__TASK STATEMENT__. Search the entries for lines that contain the word "text", and report each one found.

Dataset records
-*-*-

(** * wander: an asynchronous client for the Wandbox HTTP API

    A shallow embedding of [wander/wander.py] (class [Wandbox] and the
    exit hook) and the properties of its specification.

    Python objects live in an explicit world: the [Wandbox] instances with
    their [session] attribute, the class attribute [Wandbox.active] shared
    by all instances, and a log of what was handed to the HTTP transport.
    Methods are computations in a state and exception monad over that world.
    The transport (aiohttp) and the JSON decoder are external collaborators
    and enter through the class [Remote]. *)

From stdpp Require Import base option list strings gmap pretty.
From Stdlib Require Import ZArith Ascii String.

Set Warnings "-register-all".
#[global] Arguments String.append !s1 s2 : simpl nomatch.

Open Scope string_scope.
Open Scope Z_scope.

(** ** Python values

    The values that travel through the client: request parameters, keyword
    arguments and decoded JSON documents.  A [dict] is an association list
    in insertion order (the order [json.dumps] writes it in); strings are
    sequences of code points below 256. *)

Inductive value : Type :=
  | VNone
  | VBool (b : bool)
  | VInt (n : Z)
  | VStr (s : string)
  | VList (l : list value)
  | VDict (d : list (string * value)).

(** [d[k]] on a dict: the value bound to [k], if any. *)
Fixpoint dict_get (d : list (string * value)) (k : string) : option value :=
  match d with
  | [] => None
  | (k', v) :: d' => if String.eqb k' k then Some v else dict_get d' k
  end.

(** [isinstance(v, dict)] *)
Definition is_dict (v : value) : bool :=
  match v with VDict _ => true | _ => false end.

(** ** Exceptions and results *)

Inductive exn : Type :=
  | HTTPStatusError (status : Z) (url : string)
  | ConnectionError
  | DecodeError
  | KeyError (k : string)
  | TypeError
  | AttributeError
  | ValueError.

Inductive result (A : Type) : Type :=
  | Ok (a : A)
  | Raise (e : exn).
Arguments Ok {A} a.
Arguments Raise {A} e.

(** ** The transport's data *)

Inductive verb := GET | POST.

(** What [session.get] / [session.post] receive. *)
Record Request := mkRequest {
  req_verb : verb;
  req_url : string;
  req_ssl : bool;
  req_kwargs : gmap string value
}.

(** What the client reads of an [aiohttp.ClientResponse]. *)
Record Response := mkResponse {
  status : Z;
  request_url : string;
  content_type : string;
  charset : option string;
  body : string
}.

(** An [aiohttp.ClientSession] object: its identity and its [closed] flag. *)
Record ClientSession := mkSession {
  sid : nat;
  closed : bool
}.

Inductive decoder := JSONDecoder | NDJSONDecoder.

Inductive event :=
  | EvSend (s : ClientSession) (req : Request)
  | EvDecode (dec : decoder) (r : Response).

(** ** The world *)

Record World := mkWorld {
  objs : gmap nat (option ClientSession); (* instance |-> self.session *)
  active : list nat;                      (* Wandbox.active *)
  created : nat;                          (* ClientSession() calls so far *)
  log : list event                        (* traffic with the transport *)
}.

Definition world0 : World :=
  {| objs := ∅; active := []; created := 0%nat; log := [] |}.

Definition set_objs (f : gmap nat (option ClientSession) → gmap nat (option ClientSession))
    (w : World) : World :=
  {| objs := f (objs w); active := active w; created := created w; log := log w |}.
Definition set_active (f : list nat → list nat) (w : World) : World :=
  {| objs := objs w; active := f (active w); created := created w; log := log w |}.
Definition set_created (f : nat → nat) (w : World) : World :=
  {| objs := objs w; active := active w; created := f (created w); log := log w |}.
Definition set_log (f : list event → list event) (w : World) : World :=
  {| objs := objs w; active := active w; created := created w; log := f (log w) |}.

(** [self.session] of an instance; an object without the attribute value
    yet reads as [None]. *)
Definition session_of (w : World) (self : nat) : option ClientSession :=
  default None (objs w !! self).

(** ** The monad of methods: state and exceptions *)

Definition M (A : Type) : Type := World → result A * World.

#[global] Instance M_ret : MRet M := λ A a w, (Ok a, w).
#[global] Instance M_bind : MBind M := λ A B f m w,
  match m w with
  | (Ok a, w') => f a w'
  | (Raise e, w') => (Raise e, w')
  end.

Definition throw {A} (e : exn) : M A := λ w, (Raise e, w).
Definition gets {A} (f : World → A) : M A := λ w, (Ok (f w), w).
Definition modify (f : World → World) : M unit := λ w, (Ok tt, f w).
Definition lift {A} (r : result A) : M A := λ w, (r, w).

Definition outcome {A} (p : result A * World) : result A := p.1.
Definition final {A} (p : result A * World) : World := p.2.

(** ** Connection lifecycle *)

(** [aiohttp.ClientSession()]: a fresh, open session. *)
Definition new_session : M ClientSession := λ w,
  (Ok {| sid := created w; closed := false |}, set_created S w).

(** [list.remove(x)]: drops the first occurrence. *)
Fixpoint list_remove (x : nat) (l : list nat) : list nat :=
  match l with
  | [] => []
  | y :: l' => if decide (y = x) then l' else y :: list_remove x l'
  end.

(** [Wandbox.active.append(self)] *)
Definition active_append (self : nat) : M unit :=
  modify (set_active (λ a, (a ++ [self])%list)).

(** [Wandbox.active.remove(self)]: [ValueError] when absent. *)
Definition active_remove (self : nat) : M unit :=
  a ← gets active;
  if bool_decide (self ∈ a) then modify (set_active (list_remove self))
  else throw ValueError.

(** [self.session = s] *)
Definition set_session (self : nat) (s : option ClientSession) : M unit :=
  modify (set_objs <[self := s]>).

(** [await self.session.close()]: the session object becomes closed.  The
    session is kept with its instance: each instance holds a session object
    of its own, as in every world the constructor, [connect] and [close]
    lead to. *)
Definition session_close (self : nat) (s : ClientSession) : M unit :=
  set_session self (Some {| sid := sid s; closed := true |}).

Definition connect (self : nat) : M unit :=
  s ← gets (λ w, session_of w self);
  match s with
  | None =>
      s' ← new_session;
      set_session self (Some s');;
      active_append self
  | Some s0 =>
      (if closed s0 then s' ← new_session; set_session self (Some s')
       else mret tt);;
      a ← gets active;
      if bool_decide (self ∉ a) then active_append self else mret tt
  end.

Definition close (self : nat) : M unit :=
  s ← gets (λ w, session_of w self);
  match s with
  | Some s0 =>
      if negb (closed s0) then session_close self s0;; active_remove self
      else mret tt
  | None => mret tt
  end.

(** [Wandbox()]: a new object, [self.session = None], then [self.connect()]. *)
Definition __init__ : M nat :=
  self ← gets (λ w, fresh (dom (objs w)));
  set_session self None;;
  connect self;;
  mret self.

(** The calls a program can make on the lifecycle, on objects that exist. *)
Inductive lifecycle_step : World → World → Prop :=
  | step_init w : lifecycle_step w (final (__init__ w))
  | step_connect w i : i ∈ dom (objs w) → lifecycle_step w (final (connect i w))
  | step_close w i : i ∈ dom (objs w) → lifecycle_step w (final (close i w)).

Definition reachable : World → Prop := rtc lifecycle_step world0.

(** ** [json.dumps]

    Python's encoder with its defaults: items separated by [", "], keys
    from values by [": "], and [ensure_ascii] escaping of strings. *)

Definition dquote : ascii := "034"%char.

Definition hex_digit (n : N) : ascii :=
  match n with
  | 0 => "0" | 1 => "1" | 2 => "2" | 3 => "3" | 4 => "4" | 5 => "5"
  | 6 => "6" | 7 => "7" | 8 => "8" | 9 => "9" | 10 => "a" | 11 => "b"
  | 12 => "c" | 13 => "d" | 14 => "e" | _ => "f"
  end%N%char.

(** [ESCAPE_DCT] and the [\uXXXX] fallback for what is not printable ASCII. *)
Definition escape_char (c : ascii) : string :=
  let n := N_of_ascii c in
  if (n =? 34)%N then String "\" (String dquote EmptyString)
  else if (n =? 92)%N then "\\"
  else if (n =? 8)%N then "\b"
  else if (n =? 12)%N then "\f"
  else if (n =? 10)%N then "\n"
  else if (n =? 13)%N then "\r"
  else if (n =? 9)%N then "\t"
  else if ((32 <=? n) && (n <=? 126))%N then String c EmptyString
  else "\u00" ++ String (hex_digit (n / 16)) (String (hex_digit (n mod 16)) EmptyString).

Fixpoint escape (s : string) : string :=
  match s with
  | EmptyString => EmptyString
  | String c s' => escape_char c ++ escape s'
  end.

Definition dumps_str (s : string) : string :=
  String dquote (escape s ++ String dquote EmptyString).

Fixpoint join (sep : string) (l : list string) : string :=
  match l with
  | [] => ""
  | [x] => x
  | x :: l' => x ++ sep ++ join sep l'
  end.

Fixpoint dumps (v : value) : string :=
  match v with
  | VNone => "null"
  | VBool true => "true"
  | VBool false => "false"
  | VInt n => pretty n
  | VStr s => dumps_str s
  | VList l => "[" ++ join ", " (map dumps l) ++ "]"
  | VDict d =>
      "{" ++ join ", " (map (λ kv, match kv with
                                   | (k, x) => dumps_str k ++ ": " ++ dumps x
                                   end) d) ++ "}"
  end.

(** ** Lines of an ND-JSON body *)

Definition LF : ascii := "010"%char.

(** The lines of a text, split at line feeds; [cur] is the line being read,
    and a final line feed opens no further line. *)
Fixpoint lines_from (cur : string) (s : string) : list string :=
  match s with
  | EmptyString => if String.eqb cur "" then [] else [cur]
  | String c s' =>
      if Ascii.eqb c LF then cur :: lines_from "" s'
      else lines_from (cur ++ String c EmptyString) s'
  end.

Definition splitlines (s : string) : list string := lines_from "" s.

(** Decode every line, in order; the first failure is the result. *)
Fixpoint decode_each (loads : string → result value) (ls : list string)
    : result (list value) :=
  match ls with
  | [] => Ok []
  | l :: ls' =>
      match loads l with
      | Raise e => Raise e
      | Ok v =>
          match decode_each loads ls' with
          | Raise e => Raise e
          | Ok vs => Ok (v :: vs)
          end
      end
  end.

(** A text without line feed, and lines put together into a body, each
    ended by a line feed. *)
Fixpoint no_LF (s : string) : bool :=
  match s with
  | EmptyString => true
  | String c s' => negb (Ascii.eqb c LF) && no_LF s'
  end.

-*-*-

__ANSWER BOX__.
(** The lines of a text, split at line feeds; [cur] is the line being read,
(** A text without line feed, and lines put together into a body, each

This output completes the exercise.